Storage backends¶
SpecStar separates persistence into three related but distinct layers:
- metadata — IDs, revision information, search/index state, lifecycle flags
- resource data — the structured payload of the resource itself
- blob data — binary uploads and file-like artifacts
There are two supported setup levels for backend wiring:
- the higher-level unified backend config via
backend= - the lower-level storage and queue factories for more explicit control
This page starts with the unified backend config, then maps the lower-level factory behavior in detail.
The unified backend config is the most compact way to choose the default backend:
from specstar import BackendBinding, BackendConfig, ConnectionProfile, spec
spec.configure(
backend=BackendConfig(
connections={
"local": ConnectionProfile(
type="disk",
options={"rootdir": "./data"},
),
"jobs": ConnectionProfile(
type="simple",
options={"max_retries": 3},
),
},
meta=BackendBinding(use="local"),
resource=BackendBinding(use="local"),
blob=BackendBinding(use="local"),
mq=BackendBinding(use="jobs"),
)
)
You can also load the same shape from a JSON file:
The lower-level storage_factory= and message_queue_factory= parameters remain fully supported when you need more direct control over the underlying storage composition.
For a full option-by-option backend settings reference, see Backend configuration reference.
Unified backend schema¶
The unified config is schema-first and uses type as the backend discriminator.
{
"version": 1,
"connections": {
"local": {
"type": "disk",
"options": {
"rootdir": "./data"
}
},
"jobs": {
"type": "simple",
"options": {
"max_retries": 3
}
}
},
"meta": {"use": "local"},
"resource": {"use": "local"},
"blob": {"use": "local"},
"mq": {"use": "jobs"}
}
This structure lets you:
- reuse one connection profile across multiple backend roles
- configure metadata, resource, blob, and queue backends together
- register custom backend providers under a new
typeand reference them from config
What the storage factory controls¶
| Factory | Metadata | Resource data | Blob data |
|---|---|---|---|
MemoryStorageFactory() |
memory | memory | memory |
DiskStorageFactory("./data") |
local files | local files | local files |
S3StorageFactory(...) |
SQLite synced to S3 | S3 | S3 |
PostgresStorageFactory(...) |
PostgreSQL | PostgreSQL | memory by default |
PostgreSQLS3StorageFactory(...) |
PostgreSQL | S3 | S3 |
PostgresDiskStorageFactory(...) |
PostgreSQL | local disk | memory by default |
PostgresDiskS3StorageFactory(...) |
PostgreSQL | local disk | S3 |
That last column matters.
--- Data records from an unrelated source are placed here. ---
(* ===== verification/LogPersist.v ===== *)
(** * Persistent-state serialization (internal/log/log.go, lines 233-327)

    [Serialize] and [Deserialize] of [PersistedState].  The decoder's [pos] cursor is
    represented by the bytes from [pos] on.  A returned error carries no state: no caller
    reads the partial [PersistedState] that accompanies one. *)
From S2P Require Import Prelude Bytes Log.
From Stdlib Require Import Strings.Byte.
Open Scope N_scope.

Definition ErrCorruptState : error := NewError "log: corrupt persisted state".

Record PersistedState := MkPersistedState {
  CurrentTerm : N;
  VotedFor : N;
  Entries : list Entry;
}.

#[export] Instance PersistedState_eq_dec : EqDecision PersistedState.
Proof. solve_decision. Defined.

(** ** Serialize *)

(** [putU64]: eight little-endian bytes. *)
Definition putU64 (v : N) : list byte := le_bytes 8 v.

Definition serialize_entry (e : Entry) : list byte :=
  putU64 e.(Log.Term) ++ putU64 e.(Log.Index) ++
  putU64 (lenN e.(Command)) ++ e.(Command).

Definition Serialize (s : PersistedState) : list byte :=
  putU64 s.(CurrentTerm) ++ putU64 s.(VotedFor) ++ putU64 (lenN s.(Entries)) ++
  concat (map serialize_entry s.(Entries)).

(** ** Deserialize *)

(** The closure [readU64]: the value, [ok], and the remaining bytes. *)
Definition readU64 (rest : list byte) : N * bool * list byte :=
  if (length rest <? 8)%nat then (0, false, rest)
  else (le_value (take 8 rest), true, drop 8 rest).

Definition corrupt (what : string) : error := WrapError ErrCorruptState (": " +:+ what).

(** The entry loop: [k] iterations left, [i] done, [prevIndex] the last index read. *)
Fixpoint deserialize_entries (k : nat) (i prevIndex : N) (rest : list byte)
    : go (list Entry) :=
  match k with
  | O => Ret []
  | S k =>
    let '(term, ok1, rest) := readU64 rest in
    let '(idx, ok2, rest) := readU64 rest in
    let '(cmdLen, ok3, rest) := readU64 rest in
    if negb ok1 || negb ok2 || negb ok3 then
      Throw (corrupt ("truncated entry " +:+ pretty i))
    else if negb (idx =? prevIndex +u 1) then
      Throw (corrupt ("entry " +:+ pretty i +:+ " has non-contiguous index " +:+ pretty idx
                      +:+ " (expected " +:+ pretty (prevIndex +u 1) +:+ ")"))
    else if lenN rest <? cmdLen then
      Throw (corrupt ("truncated command for entry " +:+ pretty i))
    else
      let cmd := take (N.to_nat cmdLen) rest in
      tl ← deserialize_entries k (i + 1) idx (drop (N.to_nat cmdLen) rest);
      Ret (MkEntry term idx cmd :: tl)
  end.

Definition Deserialize (data : list byte) : go PersistedState :=
  let '(cur, ok, rest) := readU64 data in
  if negb ok then Throw (corrupt "truncated header (currentTerm)") else
  let '(vf, ok, rest) := readU64 rest in
  if negb ok then Throw (corrupt "truncated header (votedFor)") else
  let '(n, ok, rest) := readU64 rest in
  if negb ok then Throw (corrupt "truncated header (numEntries)") else
  if lenN data / 24 + 1 <? n then
    Throw (corrupt ("implausible entry count " +:+ pretty n))
  else
    es ← deserialize_entries (N.to_nat n) 0 0 rest;
    Ret (MkPersistedState cur vf es).

(** ** What can be persisted *)

Definition entry_ok (e : Entry) : Prop :=
  is_u64 e.(Log.Term) ∧ is_u64 e.(Log.Index) ∧ is_u64 (lenN e.(Command)).

(** The states [Deserialize] accepts: 64-bit fields, indices 1, 2, 3, ... *)
Record state_ok (s : PersistedState) : Prop := {
  ok_term : is_u64 s.(CurrentTerm);
  ok_vote : is_u64 s.(VotedFor);
  ok_count : is_u64 (lenN s.(Entries));
  ok_entries : Forall entry_ok s.(Entries);
  ok_contig : contig 1 s.(Entries);
}.

(** ** Lemmas *)

Lemma readU64_put v rest : is_u64 v → readU64 (putU64 v ++ rest) = (v, true, rest).
Proof.
  intros Hv. unfold readU64, putU64.
  pose proof (length_le_bytes 8 v) as Hl.
  rewrite (proj2 (Nat.ltb_ge _ _)) by (rewrite length_app; lia).
  rewrite take_app_length', drop_app_length' by done.
  by rewrite le_value_bytes.
Qed.

Lemma readU64_inv rest v rest' :
  readU64 rest = (v, true, rest') → rest = putU64 v ++ rest' ∧ is_u64 v.
Proof.
  unfold readU64. destruct (Nat.ltb_spec (length rest) 8) as [|Hle]; [done|].
  intros [= <- <-]. unfold putU64, is_u64.
  assert (length (take 8 rest) = 8%nat) as Hl by (rewrite length_take; lia).
  rewrite <- Hl at 1. rewrite le_bytes_value, take_drop. split; [done|].
  pose proof (le_value_bound (take 8 rest)) as Hb. by rewrite Hl in Hb.
Qed.

Lemma readU64_short rest : (length rest < 8)%nat → readU64 rest = (0, false, rest).
Proof. intros H. unfold readU64. by rewrite (proj2 (Nat.ltb_lt _ _)). Qed.

Lemma length_putU64 v : length (putU64 v) = 8%nat.
Proof. apply length_le_bytes. Qed.

Lemma length_serialize_entry e :
  length (serialize_entry e) = (24 + length e.(Command))%nat.
Proof. unfold serialize_entry. rewrite !length_app, !length_putU64. lia. Qed.

Lemma length_serialize_entries es :
  (24 * length es ≤ length (concat (map serialize_entry es)))%nat.
Proof.
  induction es as [|e es IH]; cbn [map concat length]; [lia|].
  rewrite length_app, length_serialize_entry. lia.
Qed.

Lemma deserialize_entries_serialize es i prev rest :
  Forall entry_ok es → contig (prev + 1) es → prev + lenN es < u64_modulus →
  deserialize_entries (length es) i prev (concat (map serialize_entry es) ++ rest) = Ret es.
Proof.
  intros Hok. revert i prev. induction Hok as [|e es (Ht & Hi & Hc) _ IH];
    intros i prev Hcont Hs; [done|].
  destruct Hcont as [Heq Hcont]. cbn [map concat length deserialize_entries] in *.
  unfold serialize_entry at 1. rewrite <- !app_assoc.
  rewrite !readU64_put by done. cbn [negb orb].
  rewrite u64_add_small by lia. rewrite Heq, N.eqb_refl. cbn [negb].
  rewrite (proj2 (N.ltb_ge _ _)) by (rewrite length_app; lia).
  rewrite Nat2N.id, take_app_length, drop_app_length.
  rewrite IH by (done || lia). cbn. by destruct e; cbn in Heq; subst.
Qed.

Lemma deserialize_entries_inv k i prev rest es :
  deserialize_entries k i prev rest = Ret es → prev + N.of_nat k < u64_modulus →
  ∃ rest', rest = concat (map serialize_entry es) ++ rest' ∧
    length es = k ∧ Forall entry_ok es ∧ contig (prev + 1) es.
Proof.
  revert i prev rest es. induction k as [|k IH]; intros i prev rest es H Hs;
    cbn [deserialize_entries] in H.
  { injection H as <-. exists rest. by repeat split. }
  destruct (readU64 rest) as [[term ok1] r1] eqn:E1.
  destruct (readU64 r1) as [[idx ok2] r2] eqn:E2.
  destruct (readU64 r2) as [[cmdLen ok3] r3] eqn:E3.
  destruct ok1, ok2, ok3; cbn [negb orb] in H; try done.
  destruct (N.eqb_spec idx (prev +u 1)) as [Hidx|]; cbn [negb] in H; [|done].
  destruct (N.ltb_spec (lenN r3) cmdLen) as [|Hlen]; [done|].
  go_inv H. injection H as <-. rewrite u64_add_small in Hidx by lia.
  apply IH in Hret as (rest' & Hrest & Hk & Hok & Hcont); [|lia].
  apply readU64_inv in E1 as [-> Ht], E2 as [-> Hi], E3 as [-> Hc].
  assert (lenN (take (N.to_nat cmdLen) r3) = cmdLen) as Hl by (rewrite length_take; lia).
  exists rest'. cbn [map concat length contig Log.Index]. unfold serialize_entry at 1.
  cbn [Log.Index Command Log.Term]. rewrite Hl. repeat split.
  - rewrite <- !app_assoc. do 3 f_equal. by rewrite <- Hrest, take_drop.
  - lia.
  - constructor; [|done]. unfold entry_ok; cbn. by rewrite Hl.
  - done.
  - by rewrite <- Hidx.
Qed.

Lemma deserialize_entries_total k i prev rest :
  (∃ es, deserialize_entries k i prev rest = Ret es) ∨
  (∃ what, deserialize_entries k i prev rest = Throw (corrupt what)).
Proof.
  revert i prev rest. induction k as [|k IH]; intros i prev rest; cbn [deserialize_entries];
    [by left; eexists|].
  destruct (readU64 rest) as [[term ok1] r1], (readU64 r1) as [[idx ok2] r2],
    (readU64 r2) as [[cmdLen ok3] r3].
  repeat (case_match; [by right; eexists|]).
  destruct (IH (i + 1) idx (drop (N.to_nat cmdLen) r3)) as [[es ->]|[w ->]];
    [left|right]; by eexists.
Qed.

Lemma Deserialize_app s rest : state_ok s → Deserialize (Serialize s ++ rest) = Ret s.
Proof.
  intros [Ht Hv Hn Hes Hc]. unfold Deserialize, Serialize. rewrite <- !app_assoc.
  rewrite !readU64_put by done. cbn [negb].
  pose proof (length_serialize_entries (Entries s)) as Hl.
  rewrite (proj2 (N.ltb_ge _ _)).
  - rewrite Nat2N.id, deserialize_entries_serialize.
    + by destruct s.
    + done.
    + done.
    + unfold is_u64 in Hn. lia.
  - rewrite !length_app, !length_putU64.
    transitivity ((24 * lenN (Entries s)) / 24 + 1).
    + rewrite N.mul_comm, N.div_mul by lia. lia.
    + apply N.add_le_mono_r, N.Div0.div_le_mono. lia.
Qed.

Lemma Deserialize_inv data s :
  Deserialize data = Ret s → is_u64 (lenN data) →
  ∃ rest, data = Serialize s ++ rest ∧ state_ok s.
Proof.
  intros H Hsz. unfold Deserialize in H.
  destruct (readU64 data) as [[cur ok1] r1] eqn:E1.
  destruct ok1; cbn [negb] in H; [|done].
  destruct (readU64 r1) as [[vf ok2] r2] eqn:E2.
  destruct ok2; cbn [negb] in H; [|done].
  destruct (readU64 r2) as [[n ok3] r3] eqn:E3.
  destruct ok3; cbn [negb] in H; [|done].
  destruct (N.ltb_spec (lenN data / 24 + 1) n) as [|Hn]; [done|].
  go_inv H. injection H as <-.
  assert (n < u64_modulus) as Hn'.
  { unfold is_u64, u64_modulus in *. pose proof (N.Div0.div_lt_upper_bound (lenN data) 24
      768614336404564651). lia. }
  apply deserialize_entries_inv in Hret as (rest & Hrest & Hk & Hok & Hc); [|lia].
  apply readU64_inv in E1 as [-> Ht], E2 as [-> Hv], E3 as [-> Hnu].
  exists rest. unfold Serialize. cbn [CurrentTerm VotedFor Entries].
  rewrite Hk, N2Nat.id. split.
  - by rewrite <- !app_assoc, <- Hrest.
  - split; cbn; [done|done| |done|done]. rewrite Hk. by rewrite N2Nat.id.
Qed.

Lemma Deserialize_total data :
  (∃ s, Deserialize data = Ret s) ∨ (∃ what, Deserialize data = Throw (corrupt what)).
Proof.
  unfold Deserialize.
  destruct (readU64 data) as [[cur ok1] r1], (readU64 r1) as [[vf ok2] r2],
    (readU64 r2) as [[n ok3] r3].
  repeat (case_match; [by right; eexists|]).
  destruct (deserialize_entries_total (N.to_nat n) 0 0 r3) as [[es ->]|[w ->]];
    [left|right]; by eexists.
Qed.

Lemma corrupt_is what : errors_Is (corrupt what) ErrCorruptState = true.
Proof. unfold corrupt. cbn. by rewrite orb_true_r. Qed.

(** ** What the serializer guarantees *)

(** C23: Deserialize_exact.  [Deserialize] accepts exactly the serializations of well-formed
    states (64-bit fields, indices 1, 2, 3, ...), followed by anything, and returns the
    state that was serialized; so the encoding is a round trip and is injective. *)
Theorem Deserialize_exact data s :
  is_u64 (lenN data) →
  Deserialize data = Ret s ↔ ∃ rest, data = Serialize s ++ rest ∧ state_ok s.
Proof.
  intros Hsz. split; [intros H; by apply Deserialize_inv|].
  intros (rest & -> & Hs). by apply Deserialize_app.
Qed.

(** Deserialize_reports_corruption.  Whatever the bytes, [Deserialize] returns: a state,
    or an error that [errors.Is] recognises as [ErrCorruptState]. *)
Theorem Deserialize_reports_corruption data :
  (∃ s, Deserialize data = Ret s) ∨
  ∃ err, Deserialize data = Throw err ∧ errors_Is err ErrCorruptState = true.
Proof.
  destruct (Deserialize_total data) as [[s E]|[what E]]; [left|right]; [by exists s|].
  exists (corrupt what). split; [done|apply corrupt_is].
Qed.

(** Deserialize_truncated.  Every proper prefix of a serialized state is rejected. *)
Theorem Deserialize_truncated s k :
  state_ok s → is_u64 (lenN (Serialize s)) → (k < length (Serialize s))%nat →
  ∃ what, Deserialize (take k (Serialize s)) = Throw (corrupt what).
Proof.
  intros Hs Hsz Hk. destruct (Deserialize_total (take k (Serialize s))) as [[s' E]|]; [|done].
  exfalso. apply Deserialize_inv in E as (rest & Hd & Hs').
  2: { unfold is_u64 in *. rewrite length_take. lia. }
  pose proof (take_drop k (Serialize s)) as Hsplit. rewrite Hd, <- app_assoc in Hsplit.
  pose proof (Deserialize_app s [] Hs) as E1.
  pose proof (Deserialize_app s' (rest ++ drop k (Serialize s)) Hs') as E2.
  rewrite app_nil_r in E1. rewrite Hsplit, E1 in E2. injection E2 as <-.
  apply (f_equal length) in Hd. rewrite length_take, length_app in Hd. lia.
Qed.

Definition ex_state : PersistedState := MkPersistedState 3 2 [MkEntry 1 1 [x61]; MkEntry 3 2 []].

Lemma ex_state_ok : state_ok ex_state.
Proof. split; try done. by repeat constructor. Qed.

Lemma Deserialize_exact_witness :
  Deserialize (Serialize ex_state ++ [x00]) = Ret ex_state ↔
  ∃ rest, Serialize ex_state ++ [x00] = Serialize ex_state ++ rest ∧ state_ok ex_state.
Proof. by apply (Deserialize_exact (Serialize ex_state ++ [x00]) ex_state). Defined.

Lemma Deserialize_truncated_witness :
  length (Serialize ex_state) = 73%nat ∧
  ∃ what, Deserialize (take 60 (Serialize ex_state)) = Throw (corrupt what).
Proof.
  split; [done|]. apply (Deserialize_truncated ex_state 60); [apply ex_state_ok|done|].
  vm_compute. lia.
Defined.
If your app uses file uploads or binary fields, do not assume every SQL-backed setup automatically gives you durable blobs.
Options¶
DiskStorageFactory¶
from specstar import spec
from specstar.resource_manager import DiskStorageFactory
spec.configure(
storage_factory=DiskStorageFactory("./data")
)
Best for:
- local development
- single-node deployments
- MVPs that need restart-safe persistence
Pros:
- zero extra infrastructure
- easy local inspection and backups
- blob persistence works out of the box
Cons:
- not ideal for multi-node deployments
- limited concurrent write scalability
S3StorageFactory¶
from specstar import spec
from specstar.resource_manager import S3StorageFactory
spec.configure(
storage_factory=S3StorageFactory(
bucket="my-bucket",
endpoint_url="https://s3.amazonaws.com",
)
)
Best for:
- cloud deployments
- shared storage across app instances
- object-storage-first architectures
Pros:
- durable resource and blob storage
- works with AWS S3 and S3-compatible services such as MinIO
- no separate database required for the simplest cloud setup
Cons:
- metadata queries are less SQL-like than PostgreSQL-backed setups
- still requires object storage infrastructure and credentials
PostgresStorageFactory¶
from specstar import spec
from specstar.resource_manager import PostgresStorageFactory
spec.configure(
storage_factory=PostgresStorageFactory(
connection_string="postgresql://user:pass@host:5432/appdb",
)
)
Best for:
- production systems with query-heavy workloads
- teams that want a database-centric architecture
- APIs that mainly serve structured records rather than uploaded files
Pros:
- fast searchable metadata
- strong indexing and SQL operations
- all structured data stays in PostgreSQL
Cons:
- requires database infrastructure
- blob data is not durable by default, so binary-upload workloads need an additional plan
If you need durable file uploads as well, prefer PostgresDiskS3StorageFactory for the default production path, or use PostgreSQLS3StorageFactory when you want S3 for resource payloads too.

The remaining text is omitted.